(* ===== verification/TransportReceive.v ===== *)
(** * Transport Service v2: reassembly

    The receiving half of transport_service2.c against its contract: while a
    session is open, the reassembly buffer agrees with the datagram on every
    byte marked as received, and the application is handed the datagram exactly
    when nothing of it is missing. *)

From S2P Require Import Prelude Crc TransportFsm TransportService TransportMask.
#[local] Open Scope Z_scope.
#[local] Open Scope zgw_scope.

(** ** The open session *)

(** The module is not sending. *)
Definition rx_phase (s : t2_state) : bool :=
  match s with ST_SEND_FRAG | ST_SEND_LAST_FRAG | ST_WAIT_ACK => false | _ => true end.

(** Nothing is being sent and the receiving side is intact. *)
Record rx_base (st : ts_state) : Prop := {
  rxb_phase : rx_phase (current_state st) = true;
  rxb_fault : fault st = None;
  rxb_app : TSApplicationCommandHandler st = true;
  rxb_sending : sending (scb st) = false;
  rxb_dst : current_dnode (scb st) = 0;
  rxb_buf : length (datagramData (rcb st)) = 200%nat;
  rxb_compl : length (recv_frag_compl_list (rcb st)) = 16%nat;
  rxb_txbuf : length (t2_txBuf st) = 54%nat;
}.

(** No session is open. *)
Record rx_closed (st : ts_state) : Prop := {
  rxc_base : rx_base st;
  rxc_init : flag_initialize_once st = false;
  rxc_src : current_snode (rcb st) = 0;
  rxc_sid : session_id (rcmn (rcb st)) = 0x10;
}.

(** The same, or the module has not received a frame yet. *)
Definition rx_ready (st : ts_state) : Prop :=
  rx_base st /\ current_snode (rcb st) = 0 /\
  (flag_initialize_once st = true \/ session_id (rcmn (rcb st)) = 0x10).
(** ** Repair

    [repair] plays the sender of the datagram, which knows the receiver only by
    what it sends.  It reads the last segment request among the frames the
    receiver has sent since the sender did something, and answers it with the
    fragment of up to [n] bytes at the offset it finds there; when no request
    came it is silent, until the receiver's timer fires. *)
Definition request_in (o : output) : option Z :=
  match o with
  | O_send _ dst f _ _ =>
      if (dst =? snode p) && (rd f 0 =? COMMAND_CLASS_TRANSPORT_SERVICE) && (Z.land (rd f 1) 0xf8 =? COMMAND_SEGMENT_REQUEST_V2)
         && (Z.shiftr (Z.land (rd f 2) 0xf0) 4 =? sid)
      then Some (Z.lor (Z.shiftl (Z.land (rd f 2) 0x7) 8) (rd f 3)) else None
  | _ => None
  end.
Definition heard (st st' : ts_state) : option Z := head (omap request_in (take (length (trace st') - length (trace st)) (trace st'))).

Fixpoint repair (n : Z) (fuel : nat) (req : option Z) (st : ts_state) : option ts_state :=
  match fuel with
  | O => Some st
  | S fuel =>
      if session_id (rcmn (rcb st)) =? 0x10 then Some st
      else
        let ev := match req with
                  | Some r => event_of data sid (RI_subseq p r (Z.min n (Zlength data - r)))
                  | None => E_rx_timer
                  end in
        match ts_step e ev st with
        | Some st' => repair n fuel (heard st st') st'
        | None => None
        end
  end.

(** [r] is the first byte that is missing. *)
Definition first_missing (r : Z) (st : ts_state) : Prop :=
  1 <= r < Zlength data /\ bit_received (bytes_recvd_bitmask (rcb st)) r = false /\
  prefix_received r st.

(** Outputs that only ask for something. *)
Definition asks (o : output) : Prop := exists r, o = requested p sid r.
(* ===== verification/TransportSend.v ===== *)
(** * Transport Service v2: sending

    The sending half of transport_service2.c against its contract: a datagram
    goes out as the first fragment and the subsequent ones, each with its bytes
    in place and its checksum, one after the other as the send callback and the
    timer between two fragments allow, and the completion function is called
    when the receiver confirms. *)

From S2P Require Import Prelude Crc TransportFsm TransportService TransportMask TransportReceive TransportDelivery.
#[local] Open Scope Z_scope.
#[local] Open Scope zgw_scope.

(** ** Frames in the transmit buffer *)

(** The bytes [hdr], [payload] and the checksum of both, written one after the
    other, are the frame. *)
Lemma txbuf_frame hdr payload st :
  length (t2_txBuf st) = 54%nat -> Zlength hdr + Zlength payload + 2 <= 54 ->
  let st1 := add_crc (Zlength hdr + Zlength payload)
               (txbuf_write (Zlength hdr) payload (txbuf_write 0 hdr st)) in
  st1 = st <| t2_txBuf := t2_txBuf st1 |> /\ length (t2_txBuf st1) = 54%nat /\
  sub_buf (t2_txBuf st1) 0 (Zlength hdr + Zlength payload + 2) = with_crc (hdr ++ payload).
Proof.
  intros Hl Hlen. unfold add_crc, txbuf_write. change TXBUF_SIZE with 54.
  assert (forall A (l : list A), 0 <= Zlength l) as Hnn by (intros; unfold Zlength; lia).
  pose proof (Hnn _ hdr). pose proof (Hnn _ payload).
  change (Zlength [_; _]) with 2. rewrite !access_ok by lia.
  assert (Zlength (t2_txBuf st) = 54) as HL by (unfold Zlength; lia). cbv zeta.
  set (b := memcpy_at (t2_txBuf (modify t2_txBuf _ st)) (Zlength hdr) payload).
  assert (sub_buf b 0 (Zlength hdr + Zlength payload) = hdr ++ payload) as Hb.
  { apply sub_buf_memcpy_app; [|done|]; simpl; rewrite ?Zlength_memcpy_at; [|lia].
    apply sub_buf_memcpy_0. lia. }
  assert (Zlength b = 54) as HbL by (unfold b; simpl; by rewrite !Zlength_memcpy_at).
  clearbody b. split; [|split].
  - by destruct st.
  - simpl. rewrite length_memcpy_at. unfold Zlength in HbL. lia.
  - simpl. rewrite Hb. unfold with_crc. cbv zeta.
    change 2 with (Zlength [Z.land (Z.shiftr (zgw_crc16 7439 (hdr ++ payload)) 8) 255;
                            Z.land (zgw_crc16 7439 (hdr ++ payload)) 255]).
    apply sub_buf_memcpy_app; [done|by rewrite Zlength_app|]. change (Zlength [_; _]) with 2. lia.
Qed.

**PROBLEM DETAILS:**
Each line in the records that carries "when" must be copied out.

**PROBLEM SOLUTION:**
    when nothing of it is missing. *)
    fragment of up to [n] bytes at the offset it finds there; when no request
    when the receiver confirms. *)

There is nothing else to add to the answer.